In the listing below, find each line holding "language" and copy it.

The input:
----------------
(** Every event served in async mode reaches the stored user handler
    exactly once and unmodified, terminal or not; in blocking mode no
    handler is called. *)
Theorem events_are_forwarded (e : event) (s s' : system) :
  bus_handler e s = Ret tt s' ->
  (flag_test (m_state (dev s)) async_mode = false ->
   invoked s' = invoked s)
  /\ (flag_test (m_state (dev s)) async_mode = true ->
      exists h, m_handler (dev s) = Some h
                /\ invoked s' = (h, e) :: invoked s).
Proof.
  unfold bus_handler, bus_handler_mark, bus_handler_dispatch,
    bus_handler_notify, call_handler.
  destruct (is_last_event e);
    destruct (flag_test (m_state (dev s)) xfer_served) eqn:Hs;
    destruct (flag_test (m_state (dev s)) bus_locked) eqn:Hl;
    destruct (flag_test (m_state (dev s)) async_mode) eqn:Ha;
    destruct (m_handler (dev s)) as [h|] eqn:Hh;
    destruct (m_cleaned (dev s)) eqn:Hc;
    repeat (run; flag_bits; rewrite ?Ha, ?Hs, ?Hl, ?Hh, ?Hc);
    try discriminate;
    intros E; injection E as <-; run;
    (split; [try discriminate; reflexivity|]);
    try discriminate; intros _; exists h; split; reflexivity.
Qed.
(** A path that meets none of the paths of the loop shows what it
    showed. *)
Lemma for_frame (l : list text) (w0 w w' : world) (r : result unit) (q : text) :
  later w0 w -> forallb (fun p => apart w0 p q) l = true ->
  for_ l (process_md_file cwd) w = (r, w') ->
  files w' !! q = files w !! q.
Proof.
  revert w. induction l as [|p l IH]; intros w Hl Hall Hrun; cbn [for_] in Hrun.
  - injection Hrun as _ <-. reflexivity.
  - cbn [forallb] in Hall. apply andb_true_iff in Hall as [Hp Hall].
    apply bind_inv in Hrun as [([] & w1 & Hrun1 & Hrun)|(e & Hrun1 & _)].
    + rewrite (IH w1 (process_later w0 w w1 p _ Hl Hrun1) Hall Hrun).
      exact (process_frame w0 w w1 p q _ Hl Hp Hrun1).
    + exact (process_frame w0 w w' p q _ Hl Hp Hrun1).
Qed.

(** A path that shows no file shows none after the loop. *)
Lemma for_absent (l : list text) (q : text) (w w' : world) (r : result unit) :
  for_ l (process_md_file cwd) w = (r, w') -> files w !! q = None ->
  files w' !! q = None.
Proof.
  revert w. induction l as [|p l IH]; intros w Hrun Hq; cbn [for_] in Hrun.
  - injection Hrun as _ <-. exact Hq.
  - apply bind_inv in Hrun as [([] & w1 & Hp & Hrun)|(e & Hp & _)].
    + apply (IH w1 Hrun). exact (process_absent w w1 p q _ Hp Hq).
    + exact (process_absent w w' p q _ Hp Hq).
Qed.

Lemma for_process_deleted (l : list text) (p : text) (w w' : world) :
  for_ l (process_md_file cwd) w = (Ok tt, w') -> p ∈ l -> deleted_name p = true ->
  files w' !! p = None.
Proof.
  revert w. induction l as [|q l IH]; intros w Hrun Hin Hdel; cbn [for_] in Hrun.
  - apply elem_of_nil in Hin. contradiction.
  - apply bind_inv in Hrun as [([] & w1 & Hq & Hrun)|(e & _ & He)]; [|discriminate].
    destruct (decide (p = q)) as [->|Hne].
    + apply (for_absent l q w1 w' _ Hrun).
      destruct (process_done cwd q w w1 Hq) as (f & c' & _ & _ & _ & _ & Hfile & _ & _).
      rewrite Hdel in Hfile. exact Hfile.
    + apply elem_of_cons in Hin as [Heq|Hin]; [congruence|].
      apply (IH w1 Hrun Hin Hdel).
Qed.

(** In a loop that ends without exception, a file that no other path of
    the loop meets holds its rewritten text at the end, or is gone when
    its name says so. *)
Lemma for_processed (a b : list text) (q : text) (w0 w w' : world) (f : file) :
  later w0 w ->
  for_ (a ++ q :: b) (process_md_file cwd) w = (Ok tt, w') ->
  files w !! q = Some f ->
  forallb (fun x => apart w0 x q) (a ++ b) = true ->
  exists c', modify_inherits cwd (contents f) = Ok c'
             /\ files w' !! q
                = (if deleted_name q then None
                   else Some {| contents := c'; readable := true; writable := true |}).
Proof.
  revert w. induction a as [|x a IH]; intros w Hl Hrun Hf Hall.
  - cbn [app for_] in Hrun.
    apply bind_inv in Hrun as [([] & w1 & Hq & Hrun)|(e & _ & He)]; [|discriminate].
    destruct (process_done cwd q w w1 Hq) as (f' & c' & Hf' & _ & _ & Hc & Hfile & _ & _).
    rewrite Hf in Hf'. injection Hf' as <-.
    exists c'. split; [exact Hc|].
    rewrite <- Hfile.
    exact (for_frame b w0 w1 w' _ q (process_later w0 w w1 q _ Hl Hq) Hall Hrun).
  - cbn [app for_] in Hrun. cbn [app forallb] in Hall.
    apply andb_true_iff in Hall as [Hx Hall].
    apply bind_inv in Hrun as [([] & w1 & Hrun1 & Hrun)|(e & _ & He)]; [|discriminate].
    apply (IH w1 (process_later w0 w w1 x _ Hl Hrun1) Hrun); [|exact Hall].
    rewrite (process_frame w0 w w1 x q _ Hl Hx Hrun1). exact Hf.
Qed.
----------------
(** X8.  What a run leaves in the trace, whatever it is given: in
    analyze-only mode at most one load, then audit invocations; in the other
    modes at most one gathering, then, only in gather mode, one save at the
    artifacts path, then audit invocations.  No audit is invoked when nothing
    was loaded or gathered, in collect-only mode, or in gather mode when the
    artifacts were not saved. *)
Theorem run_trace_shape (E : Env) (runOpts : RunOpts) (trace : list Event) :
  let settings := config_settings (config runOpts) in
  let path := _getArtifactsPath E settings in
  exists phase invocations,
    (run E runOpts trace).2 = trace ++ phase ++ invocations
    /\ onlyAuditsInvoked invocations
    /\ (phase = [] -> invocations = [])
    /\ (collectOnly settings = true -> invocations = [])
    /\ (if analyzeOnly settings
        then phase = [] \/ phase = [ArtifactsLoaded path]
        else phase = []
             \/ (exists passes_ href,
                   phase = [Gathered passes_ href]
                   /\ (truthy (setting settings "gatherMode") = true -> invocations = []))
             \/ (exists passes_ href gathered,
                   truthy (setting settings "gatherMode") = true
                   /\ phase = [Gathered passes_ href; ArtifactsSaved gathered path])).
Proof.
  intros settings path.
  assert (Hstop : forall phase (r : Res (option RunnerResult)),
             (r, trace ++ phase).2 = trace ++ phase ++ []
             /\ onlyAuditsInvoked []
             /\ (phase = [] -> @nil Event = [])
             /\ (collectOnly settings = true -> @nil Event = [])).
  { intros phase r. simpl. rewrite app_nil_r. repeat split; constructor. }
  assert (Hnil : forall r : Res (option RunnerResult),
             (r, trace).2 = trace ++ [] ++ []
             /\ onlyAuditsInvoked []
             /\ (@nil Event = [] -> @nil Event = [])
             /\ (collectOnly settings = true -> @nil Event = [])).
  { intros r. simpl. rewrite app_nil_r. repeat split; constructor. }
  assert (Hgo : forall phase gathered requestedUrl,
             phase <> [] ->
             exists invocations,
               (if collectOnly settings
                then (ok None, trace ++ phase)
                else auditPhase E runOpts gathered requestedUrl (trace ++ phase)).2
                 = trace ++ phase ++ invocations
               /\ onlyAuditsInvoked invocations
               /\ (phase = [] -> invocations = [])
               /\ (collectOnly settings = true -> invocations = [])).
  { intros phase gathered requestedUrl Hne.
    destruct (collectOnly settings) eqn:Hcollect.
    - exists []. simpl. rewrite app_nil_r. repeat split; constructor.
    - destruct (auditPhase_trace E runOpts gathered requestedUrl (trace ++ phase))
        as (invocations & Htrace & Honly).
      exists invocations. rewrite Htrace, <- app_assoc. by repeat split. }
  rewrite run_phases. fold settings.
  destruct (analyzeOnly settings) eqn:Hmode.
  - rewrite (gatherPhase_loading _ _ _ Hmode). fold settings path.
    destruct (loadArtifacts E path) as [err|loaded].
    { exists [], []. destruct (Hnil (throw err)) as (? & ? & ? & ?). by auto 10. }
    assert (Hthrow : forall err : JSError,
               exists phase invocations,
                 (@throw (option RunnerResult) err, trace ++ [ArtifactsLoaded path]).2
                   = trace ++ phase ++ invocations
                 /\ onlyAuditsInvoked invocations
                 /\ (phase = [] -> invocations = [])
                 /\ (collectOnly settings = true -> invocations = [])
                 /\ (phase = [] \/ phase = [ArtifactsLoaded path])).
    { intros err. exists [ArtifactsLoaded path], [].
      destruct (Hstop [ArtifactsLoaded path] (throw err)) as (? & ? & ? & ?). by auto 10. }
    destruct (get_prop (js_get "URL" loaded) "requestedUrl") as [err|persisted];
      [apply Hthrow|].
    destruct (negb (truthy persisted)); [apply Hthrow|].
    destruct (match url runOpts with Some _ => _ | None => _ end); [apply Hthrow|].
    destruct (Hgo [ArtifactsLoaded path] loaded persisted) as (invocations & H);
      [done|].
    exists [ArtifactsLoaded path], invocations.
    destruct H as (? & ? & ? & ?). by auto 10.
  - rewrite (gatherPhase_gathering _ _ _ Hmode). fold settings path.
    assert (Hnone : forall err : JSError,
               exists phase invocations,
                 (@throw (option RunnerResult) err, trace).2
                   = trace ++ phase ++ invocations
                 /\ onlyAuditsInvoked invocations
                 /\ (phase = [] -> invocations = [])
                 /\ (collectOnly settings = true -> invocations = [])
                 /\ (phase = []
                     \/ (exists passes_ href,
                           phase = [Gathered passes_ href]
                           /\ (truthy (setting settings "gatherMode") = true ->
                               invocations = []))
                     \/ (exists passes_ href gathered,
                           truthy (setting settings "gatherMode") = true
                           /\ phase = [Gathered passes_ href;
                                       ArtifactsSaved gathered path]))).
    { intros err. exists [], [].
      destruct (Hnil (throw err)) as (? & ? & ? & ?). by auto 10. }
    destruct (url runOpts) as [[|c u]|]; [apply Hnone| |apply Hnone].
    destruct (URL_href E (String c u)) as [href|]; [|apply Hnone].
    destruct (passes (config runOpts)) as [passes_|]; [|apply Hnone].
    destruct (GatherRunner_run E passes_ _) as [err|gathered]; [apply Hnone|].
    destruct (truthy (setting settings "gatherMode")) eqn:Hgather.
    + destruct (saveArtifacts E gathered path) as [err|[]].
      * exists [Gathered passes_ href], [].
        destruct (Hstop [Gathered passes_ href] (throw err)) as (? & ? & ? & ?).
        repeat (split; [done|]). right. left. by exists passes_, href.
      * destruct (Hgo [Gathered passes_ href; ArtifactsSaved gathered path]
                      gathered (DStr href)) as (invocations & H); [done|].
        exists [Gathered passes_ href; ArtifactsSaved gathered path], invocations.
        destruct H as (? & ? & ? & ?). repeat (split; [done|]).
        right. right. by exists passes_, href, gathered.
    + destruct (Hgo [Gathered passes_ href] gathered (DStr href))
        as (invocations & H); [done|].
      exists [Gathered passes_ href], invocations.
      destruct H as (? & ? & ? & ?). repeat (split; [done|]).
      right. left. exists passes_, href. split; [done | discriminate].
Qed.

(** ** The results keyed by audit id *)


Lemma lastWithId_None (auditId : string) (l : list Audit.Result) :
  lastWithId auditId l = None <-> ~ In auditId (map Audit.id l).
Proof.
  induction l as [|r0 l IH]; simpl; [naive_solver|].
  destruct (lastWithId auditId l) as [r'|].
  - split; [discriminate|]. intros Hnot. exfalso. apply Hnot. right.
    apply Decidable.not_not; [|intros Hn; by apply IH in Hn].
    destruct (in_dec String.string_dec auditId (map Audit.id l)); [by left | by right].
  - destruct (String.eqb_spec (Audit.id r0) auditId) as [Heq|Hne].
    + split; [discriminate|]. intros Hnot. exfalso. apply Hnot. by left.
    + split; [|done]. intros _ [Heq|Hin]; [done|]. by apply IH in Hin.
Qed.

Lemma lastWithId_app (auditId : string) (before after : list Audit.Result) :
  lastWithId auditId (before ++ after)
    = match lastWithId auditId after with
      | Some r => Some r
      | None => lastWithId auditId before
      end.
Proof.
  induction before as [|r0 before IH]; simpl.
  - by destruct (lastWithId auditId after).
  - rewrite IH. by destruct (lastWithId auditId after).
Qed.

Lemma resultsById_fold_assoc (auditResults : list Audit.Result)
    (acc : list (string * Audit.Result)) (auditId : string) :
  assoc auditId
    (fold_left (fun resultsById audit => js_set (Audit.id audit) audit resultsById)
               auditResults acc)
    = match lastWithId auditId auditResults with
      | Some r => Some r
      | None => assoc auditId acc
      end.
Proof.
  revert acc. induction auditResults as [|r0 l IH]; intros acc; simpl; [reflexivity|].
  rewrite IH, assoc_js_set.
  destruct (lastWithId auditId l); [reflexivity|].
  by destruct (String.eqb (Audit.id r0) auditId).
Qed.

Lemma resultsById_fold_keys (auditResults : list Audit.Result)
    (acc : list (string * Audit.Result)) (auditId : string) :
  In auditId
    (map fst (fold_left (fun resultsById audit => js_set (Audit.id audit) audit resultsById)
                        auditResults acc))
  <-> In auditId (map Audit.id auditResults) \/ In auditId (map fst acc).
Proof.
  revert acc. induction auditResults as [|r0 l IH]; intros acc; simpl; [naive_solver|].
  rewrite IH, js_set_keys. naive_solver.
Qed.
----------------
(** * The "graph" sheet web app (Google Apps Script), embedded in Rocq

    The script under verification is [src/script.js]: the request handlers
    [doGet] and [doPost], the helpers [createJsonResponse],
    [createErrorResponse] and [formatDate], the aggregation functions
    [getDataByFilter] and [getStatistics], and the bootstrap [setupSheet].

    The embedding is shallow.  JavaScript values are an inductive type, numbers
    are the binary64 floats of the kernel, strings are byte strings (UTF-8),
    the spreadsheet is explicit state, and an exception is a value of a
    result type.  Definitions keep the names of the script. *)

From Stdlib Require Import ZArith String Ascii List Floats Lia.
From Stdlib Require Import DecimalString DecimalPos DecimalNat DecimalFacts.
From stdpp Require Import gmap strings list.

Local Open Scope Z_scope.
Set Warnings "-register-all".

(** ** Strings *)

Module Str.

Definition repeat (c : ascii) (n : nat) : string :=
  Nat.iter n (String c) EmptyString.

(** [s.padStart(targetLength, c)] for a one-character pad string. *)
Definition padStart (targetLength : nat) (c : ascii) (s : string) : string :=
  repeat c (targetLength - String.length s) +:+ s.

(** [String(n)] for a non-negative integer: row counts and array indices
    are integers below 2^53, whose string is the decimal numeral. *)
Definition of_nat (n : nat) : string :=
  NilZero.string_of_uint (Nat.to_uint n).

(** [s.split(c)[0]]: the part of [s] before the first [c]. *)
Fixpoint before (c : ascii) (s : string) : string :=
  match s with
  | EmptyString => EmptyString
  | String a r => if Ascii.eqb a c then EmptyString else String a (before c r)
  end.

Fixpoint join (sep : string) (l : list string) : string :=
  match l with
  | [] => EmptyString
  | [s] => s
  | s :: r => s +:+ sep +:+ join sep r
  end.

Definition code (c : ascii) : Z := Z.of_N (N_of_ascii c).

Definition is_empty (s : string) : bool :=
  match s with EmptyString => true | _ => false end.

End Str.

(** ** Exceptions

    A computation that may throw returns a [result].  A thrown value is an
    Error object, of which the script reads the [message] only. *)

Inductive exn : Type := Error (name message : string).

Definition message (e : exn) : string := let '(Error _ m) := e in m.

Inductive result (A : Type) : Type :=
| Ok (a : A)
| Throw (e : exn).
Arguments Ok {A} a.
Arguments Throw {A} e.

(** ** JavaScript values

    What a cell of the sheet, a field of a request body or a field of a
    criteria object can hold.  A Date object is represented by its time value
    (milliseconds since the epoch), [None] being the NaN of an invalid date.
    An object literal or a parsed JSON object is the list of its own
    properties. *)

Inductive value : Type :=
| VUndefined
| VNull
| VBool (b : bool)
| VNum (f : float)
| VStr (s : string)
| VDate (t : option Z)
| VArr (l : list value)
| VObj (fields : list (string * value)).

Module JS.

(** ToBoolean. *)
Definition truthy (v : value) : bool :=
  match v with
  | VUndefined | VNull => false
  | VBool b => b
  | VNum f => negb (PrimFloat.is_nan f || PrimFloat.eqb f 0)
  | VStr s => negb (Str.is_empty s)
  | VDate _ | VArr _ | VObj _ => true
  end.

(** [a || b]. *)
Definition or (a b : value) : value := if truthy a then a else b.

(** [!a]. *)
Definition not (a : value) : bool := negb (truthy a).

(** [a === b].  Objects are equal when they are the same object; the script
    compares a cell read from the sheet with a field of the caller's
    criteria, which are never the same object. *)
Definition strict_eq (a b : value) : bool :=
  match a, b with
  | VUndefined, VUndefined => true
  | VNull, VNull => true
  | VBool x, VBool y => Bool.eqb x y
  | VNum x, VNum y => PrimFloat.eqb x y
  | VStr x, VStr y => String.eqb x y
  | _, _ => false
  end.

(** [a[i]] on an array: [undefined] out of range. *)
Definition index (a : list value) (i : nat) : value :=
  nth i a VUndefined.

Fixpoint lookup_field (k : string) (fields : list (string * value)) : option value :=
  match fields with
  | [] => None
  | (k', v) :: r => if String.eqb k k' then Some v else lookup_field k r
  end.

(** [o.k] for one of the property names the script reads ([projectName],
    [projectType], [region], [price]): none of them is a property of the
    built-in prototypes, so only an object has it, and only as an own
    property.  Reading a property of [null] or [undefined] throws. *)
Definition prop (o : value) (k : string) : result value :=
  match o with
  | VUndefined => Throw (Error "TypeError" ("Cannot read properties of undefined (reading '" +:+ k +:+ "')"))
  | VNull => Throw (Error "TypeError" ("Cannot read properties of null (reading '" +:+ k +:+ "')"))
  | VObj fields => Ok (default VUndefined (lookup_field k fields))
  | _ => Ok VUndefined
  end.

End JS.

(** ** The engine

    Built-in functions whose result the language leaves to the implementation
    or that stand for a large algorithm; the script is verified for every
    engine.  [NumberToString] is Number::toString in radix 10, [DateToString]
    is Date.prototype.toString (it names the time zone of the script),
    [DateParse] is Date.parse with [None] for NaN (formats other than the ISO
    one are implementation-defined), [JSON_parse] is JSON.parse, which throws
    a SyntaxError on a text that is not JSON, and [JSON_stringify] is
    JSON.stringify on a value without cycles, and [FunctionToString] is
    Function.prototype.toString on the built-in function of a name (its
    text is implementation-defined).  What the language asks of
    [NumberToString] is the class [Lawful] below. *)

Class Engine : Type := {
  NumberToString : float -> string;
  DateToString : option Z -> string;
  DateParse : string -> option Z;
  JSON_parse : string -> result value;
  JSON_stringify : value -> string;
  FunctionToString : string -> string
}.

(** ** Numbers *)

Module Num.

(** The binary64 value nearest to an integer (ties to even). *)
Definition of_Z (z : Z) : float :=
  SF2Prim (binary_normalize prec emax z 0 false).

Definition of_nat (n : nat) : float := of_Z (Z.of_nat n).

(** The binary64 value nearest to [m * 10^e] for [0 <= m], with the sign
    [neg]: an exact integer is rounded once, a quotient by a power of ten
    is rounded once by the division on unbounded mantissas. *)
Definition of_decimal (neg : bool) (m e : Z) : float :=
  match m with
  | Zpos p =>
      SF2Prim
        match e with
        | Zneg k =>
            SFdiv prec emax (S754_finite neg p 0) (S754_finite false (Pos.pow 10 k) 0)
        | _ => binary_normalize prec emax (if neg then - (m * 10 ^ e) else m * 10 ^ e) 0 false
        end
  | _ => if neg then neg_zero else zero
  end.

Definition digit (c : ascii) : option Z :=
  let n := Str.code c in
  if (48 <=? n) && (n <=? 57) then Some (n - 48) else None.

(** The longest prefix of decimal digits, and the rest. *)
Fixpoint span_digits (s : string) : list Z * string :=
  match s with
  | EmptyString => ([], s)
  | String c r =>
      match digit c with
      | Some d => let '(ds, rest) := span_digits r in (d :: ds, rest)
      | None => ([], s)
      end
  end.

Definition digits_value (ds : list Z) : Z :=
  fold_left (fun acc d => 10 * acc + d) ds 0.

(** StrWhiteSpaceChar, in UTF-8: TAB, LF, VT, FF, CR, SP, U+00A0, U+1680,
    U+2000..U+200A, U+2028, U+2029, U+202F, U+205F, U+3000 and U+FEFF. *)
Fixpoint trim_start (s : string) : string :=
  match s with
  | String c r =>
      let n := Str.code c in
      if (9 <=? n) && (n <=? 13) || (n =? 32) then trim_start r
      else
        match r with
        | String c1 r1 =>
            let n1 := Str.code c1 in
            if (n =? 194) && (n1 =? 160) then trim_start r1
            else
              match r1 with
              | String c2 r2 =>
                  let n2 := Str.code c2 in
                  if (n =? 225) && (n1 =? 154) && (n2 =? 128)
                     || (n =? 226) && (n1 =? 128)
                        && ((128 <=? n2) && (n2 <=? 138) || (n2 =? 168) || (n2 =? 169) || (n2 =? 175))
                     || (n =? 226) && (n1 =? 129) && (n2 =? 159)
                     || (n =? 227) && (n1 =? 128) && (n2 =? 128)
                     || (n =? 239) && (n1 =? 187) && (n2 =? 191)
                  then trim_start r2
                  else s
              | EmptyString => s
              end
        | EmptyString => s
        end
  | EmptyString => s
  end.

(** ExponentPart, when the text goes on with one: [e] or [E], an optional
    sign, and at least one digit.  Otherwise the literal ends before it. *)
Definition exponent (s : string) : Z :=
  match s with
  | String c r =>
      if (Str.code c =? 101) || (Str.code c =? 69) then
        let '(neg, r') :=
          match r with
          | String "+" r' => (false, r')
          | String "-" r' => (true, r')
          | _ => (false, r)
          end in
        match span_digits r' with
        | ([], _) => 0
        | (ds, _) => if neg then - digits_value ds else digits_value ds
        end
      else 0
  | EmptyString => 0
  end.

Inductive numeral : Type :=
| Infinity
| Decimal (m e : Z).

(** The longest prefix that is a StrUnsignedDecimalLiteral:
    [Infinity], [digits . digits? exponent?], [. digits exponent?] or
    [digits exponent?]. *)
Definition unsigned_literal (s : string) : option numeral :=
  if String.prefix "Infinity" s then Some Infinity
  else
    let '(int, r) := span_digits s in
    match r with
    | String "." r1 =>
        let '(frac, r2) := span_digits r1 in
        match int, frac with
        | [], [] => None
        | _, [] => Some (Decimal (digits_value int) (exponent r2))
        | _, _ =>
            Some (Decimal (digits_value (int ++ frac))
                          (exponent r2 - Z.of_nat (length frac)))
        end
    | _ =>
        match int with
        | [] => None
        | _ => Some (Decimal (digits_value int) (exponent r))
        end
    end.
----------------
Solved problem:
    Built-in functions whose result the language leaves to the implementation
    text is implementation-defined).  What the language asks of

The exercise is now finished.